O impacto também será significativo na cachaça, categoria que vem ganhando espaço em coquetéis e consumo premium. Um produto que atualmente é vendido por cerca de 55.800 dólares poderá chegar aos 70.470 dólares, valor que já inclui o IVA e o imposto associado ao seu teor alcoólico de 35 graus.
No segmento do whisky, tradicionalmente mais sensível ao preço, o efeito será ainda mais visível.
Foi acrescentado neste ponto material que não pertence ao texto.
(** ** The script builders *)

Lemma build_sbatch_unresolved runOpt sbatchOpt argsDict (w : World) e :
  createTempFileName (temp_file runOpt) w = (Raise e, w) →
  build_sbatch runOpt sbatchOpt argsDict w = (Raise e, w).
Proof. intros H. unfold build_sbatch. by rewrite (bind_raise _ _ _ _ _ H). Qed.

Lemma build_srun_unresolved runOpt sbatchOpt argsDict (w : World) e :
  createTempFileName (temp_file runOpt) w = (Raise e, w) →
  build_srun runOpt sbatchOpt argsDict w = (Raise e, w).
Proof. intros H. unfold build_srun. by rewrite (bind_raise _ _ _ _ _ H). Qed.

(** A build that returns has resolved a name and opened it. *)
Lemma build_sbatch_inv runOpt sbatchOpt argsDict (w w' : World) r :
  build_sbatch runOpt sbatchOpt argsDict w = (Ok r, w') →
  ∃ p, createTempFileName (temp_file runOpt) w = (Ok p, w) ∧
       writable w p = true ∧
       r = set_temp_file p runOpt ∧
       w' = set_files (<[p := sbatch_script runOpt sbatchOpt argsDict]>
                         (files w)) w.
Proof.
  intros H.
  destruct (createTempFileName_cases (temp_file runOpt) w)
    as [(_ & [(p & Hp & _)|(_ & Hraise)])|(_ & Hraise)].
  - rewrite (build_sbatch_run _ _ _ _ _ Hp) in H.
    destruct (writable w p) eqn:Hw; [|done].
    injection H as <- <-. by exists p.
  - by rewrite (build_sbatch_unresolved _ _ _ _ _ Hraise) in H.
  - by rewrite (build_sbatch_unresolved _ _ _ _ _ Hraise) in H.
Qed.

Lemma build_srun_inv runOpt sbatchOpt argsDict (w w' : World) cmd r :
  build_srun runOpt sbatchOpt argsDict w = (Ok (cmd, r), w') →
  ∃ p, createTempFileName (temp_file runOpt) w = (Ok p, w) ∧
       writable w p = true ∧
       r = set_temp_file p runOpt ∧
       w' = set_files (<[p := srun_script runOpt argsDict]> (files w)) w.
Proof.
  intros H.
  destruct (createTempFileName_cases (temp_file runOpt) w)
    as [(_ & [(p & Hp & _)|(_ & Hraise)])|(_ & Hraise)].
  - rewrite (build_srun_run _ _ _ _ _ Hp) in H.
    destruct (writable w p) eqn:Hw; [|done].
    injection H as _ <- <-. by exists p.
  - by rewrite (build_srun_unresolved _ _ _ _ _ Hraise) in H.
  - by rewrite (build_srun_unresolved _ _ _ _ _ Hraise) in H.
Qed.

(** What the resolver says of a path it answers. *)
Lemma createTempFileName_answer (tf p : list N) (w w' : World) :
  createTempFileName tf w = (Ok p, w') →
  dot ∈ p ∧ probe_error w p = false ∧ files w !! p = None.
Proof.
  intros Hp.
  destruct (createTempFileName_cases tf w)
    as [(_ & [(q & Hq & Hfree & Herr & Hdot)|(_ & ?)])|(_ & ?)];
    [|congruence..].
  rewrite Hq in Hp. by injection Hp as <- _.
Qed.

(** X9.  The batch builder prints nothing and starts nothing, however it
    ends.  When it returns, the options it hands back are the ones it was
    given but for [temp_file], and the new [temp_file] is the answer of the
    resolver: a path with a dot that could be looked at, that was no file,
    and that could be opened for writing. *)
Theorem build_sbatch_quiet runOpt sbatchOpt argsDict (w : World) :
  let out := build_sbatch runOpt sbatchOpt argsDict w in
  trace out.2 = trace w ∧
  (∀ r, out.1 = Ok r →
        r = set_temp_file (temp_file r) runOpt ∧
        createTempFileName (temp_file runOpt) w = (Ok (temp_file r), w) ∧
        dot ∈ temp_file r ∧
        probe_error w (temp_file r) = false ∧
        files w !! temp_file r = None ∧
        writable w (temp_file r) = true).
Proof.
  intros out. subst out.
  destruct (build_sbatch runOpt sbatchOpt argsDict w) as [res w'] eqn:Hrun.
  cbn [fst snd]. destruct res as [r|e|].
  - destruct (build_sbatch_inv _ _ _ _ _ _ Hrun) as (p & Hp & Hw & -> & ->).
    split; [done|]. intros ? [= <-]. cbn [temp_file set_temp_file].
    destruct (createTempFileName_answer _ _ _ _ Hp) as (? & ? & ?). done.
  - split; [|done].
    destruct (createTempFileName_cases (temp_file runOpt) w)
      as [(_ & [(p & Hp & _)|(_ & Hraise)])|(_ & Hraise)].
    + rewrite (build_sbatch_run _ _ _ _ _ Hp) in Hrun.
      destruct (writable w p); by injection Hrun as _ <-.
    + rewrite (build_sbatch_unresolved _ _ _ _ _ Hraise) in Hrun.
      by injection Hrun as _ <-.
    + rewrite (build_sbatch_unresolved _ _ _ _ _ Hraise) in Hrun.
      by injection Hrun as _ <-.
  - destruct (createTempFileName_cases (temp_file runOpt) w)
      as [(_ & [(p & Hp & _)|(_ & Hraise)])|(_ & Hraise)].
    + rewrite (build_sbatch_run _ _ _ _ _ Hp) in Hrun.
      by destruct (writable w p).
    + by rewrite (build_sbatch_unresolved _ _ _ _ _ Hraise) in Hrun.
    + by rewrite (build_sbatch_unresolved _ _ _ _ _ Hraise) in Hrun.
Qed.

(** X10.  The same for the interactive builder, whose launch command
    does not depend on the files at all. *)
Theorem build_srun_quiet runOpt sbatchOpt argsDict (w : World) :
  let out := build_srun runOpt sbatchOpt argsDict w in
  trace out.2 = trace w ∧
  (∀ cmd r, out.1 = Ok (cmd, r) →
        cmd = lit "srun" ++ concat ((λ opt, lit " " ++ opt) <$> sbatchOpt)
              ++ lit " --pty bash" ∧
        r = set_temp_file (temp_file r) runOpt ∧
        createTempFileName (temp_file runOpt) w = (Ok (temp_file r), w) ∧
        dot ∈ temp_file r ∧
        probe_error w (temp_file r) = false ∧
        files w !! temp_file r = None ∧
        writable w (temp_file r) = true).
Proof.
  intros out. subst out.
  destruct (build_srun runOpt sbatchOpt argsDict w) as [res w'] eqn:Hrun.
  cbn [fst snd]. destruct res as [[cmd r]|e|].
  - destruct (build_srun_inv _ _ _ _ _ _ _ Hrun) as (p & Hp & Hw & -> & ->).
    split; [done|]. intros ? ? [= <- <-]. cbn [temp_file set_temp_file].
    destruct (createTempFileName_answer _ _ _ _ Hp) as (? & ? & ?).
    split_and!; try done.
    rewrite (build_srun_run _ _ _ _ _ Hp), Hw in Hrun.
    injection Hrun as <-. by rewrite srun_command_fold, <- app_assoc.
  - split; [|done].
    destruct (createTempFileName_cases (temp_file runOpt) w)
      as [(_ & [(p & Hp & _)|(_ & Hraise)])|(_ & Hraise)].
    + rewrite (build_srun_run _ _ _ _ _ Hp) in Hrun.
      destruct (writable w p); by injection Hrun as _ <-.
    + rewrite (build_srun_unresolved _ _ _ _ _ Hraise) in Hrun.
      by injection Hrun as _ <-.
    + rewrite (build_srun_unresolved _ _ _ _ _ Hraise) in Hrun.
      by injection Hrun as _ <-.
  - destruct (createTempFileName_cases (temp_file runOpt) w)
      as [(_ & [(p & Hp & _)|(_ & Hraise)])|(_ & Hraise)].
    + rewrite (build_srun_run _ _ _ _ _ Hp) in Hrun.
      by destruct (writable w p).
    + by rewrite (build_srun_unresolved _ _ _ _ _ Hraise) in Hrun.
    + by rewrite (build_srun_unresolved _ _ _ _ _ Hraise) in Hrun.
Qed.

(** ** The launcher: how a run can end *)

Lemma launch_exp_unresolved runOpt sbatchOpt argsDict (w : World) e :
  createTempFileName (temp_file runOpt) w = (Raise e, w) →
  launch_exp runOpt sbatchOpt argsDict w = (Raise e, w).
Proof.
  intros H. unfold launch_exp. destruct (interactive runOpt).
  - by rewrite (bind_raise _ _ _ _ _ (build_srun_unresolved _ _ _ _ _ H)).
  - by rewrite (bind_raise _ _ _ _ _ (build_sbatch_unresolved _ _ _ _ _ H)).
Qed.

Lemma launch_exp_unwritable runOpt sbatchOpt argsDict (w : World) p :
  createTempFileName (temp_file runOpt) w = (Ok p, w) →
  writable w p = false →
  launch_exp runOpt sbatchOpt argsDict w = (Raise OSError, w).
Proof.
  intros Hp Hw. unfold launch_exp. destruct (interactive runOpt).
  - rewrite bind_unfold, (build_srun_run _ _ _ _ _ Hp). by rewrite Hw.
  - rewrite bind_unfold, (build_sbatch_run _ _ _ _ _ Hp). by rewrite Hw.
Qed.

Lemma launch_exp_interactive_unstartable runOpt sbatchOpt argsDict
    (w : World) p :
  interactive runOpt = true →
  createTempFileName (temp_file runOpt) w = (Ok p, w) →
  writable w p = true →
  child w (split (lit "srun" ++ concat ((λ opt, lit " " ++ opt) <$> sbatchOpt)
                  ++ lit " --pty bash")) = None →
  launch_exp runOpt sbatchOpt argsDict w
  = (Raise OSError,
     emit (EvPrint Stdout (lit "Interactive job to launch: " ++ p ++ nl))
       (set_files (<[p := srun_script runOpt argsDict]> (files w)) w)).
Proof.
  intros Hi Hp Hw Hc. unfold launch_exp. rewrite Hi.
  rewrite bind_unfold, (build_srun_run runOpt _ _ w p Hp), Hw.
  rewrite srun_command_fold, <- app_assoc.
  rewrite bind_unfold. unfold print at 1. cbn [temp_file set_temp_file].
  by rewrite popen_fails.
Qed.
As garrafas que atualmente custam cerca de US$ 63.980 podem chegar a US$ 80.313 após a aplicação dos novos impostos, tornando uma categoria-chave mais cara para bares noturnos e restaurantes de preço médio e alto.
Marcas e distribuidores de uísque já avaliam cenários de repricing para 2026. Em muitos casos, o aumento não poderá ser absorvido pela cadeia comercial e acabará sendo repassado ao cliente, o que poderá desacelerar um segmento que vinha apresentando recuperação após os anos mais difíceis da pandemia.
Brandy, por sua vez, enfrenta um panorama diferente, mas igualmente desafiador. Por se tratar de uma bebida de produção nacional e de alto consumo popular, qualquer reajuste de preço impacta diretamente no volume de vendas. A aplicação do IVA de 19% e do imposto sobre o consumo redefine o preço final de uma bebida que historicamente tem sido sensível ao bolso do consumidor.
Para departamentos oficiais e lojas de bebidas, a mudança tributária abre um debate complexo. Por um lado, o imposto representa uma fonte importante de receitas fiscais; Por outro lado, um aumento excessivo no preço poderia incentivar a informalidade ou a substituição por outras bebidas alcoólicas com menor carga tributária.
Em bares e restaurantes, o efeito será imediato nos cardápios. O whisky, utilizado tanto para consumo direto como para cocktails premium, sofrerá aumentos que nos obrigarão a rever preços, porções ou estratégias comerciais para não afetar a rotação. A aguardente, tradicional em comemorações e consumo em grupo, também exigirá ajustes que poderão impactar na percepção de valor.
O novo cenário tributário surge num momento em que o setor gastronômico ainda enfrenta desafios estruturais: elevados custos operacionais, menor poder de compra do consumidor e concorrência cada vez mais intensa. O aumento dos impostos sobre os destilados contribui para esta equação e obriga a tomar decisões estratégicas.
Do ponto de vista do consumidor, o impacto far-se-á sentir no preço final de cada garrafa e de cada bebida. O uísque poderá consolidar-se ainda mais como produto de consumo ocasional, enquanto as bebidas espirituosas poderão enfrentar uma queda no volume se o aumento exceder determinados limites de tolerância do mercado.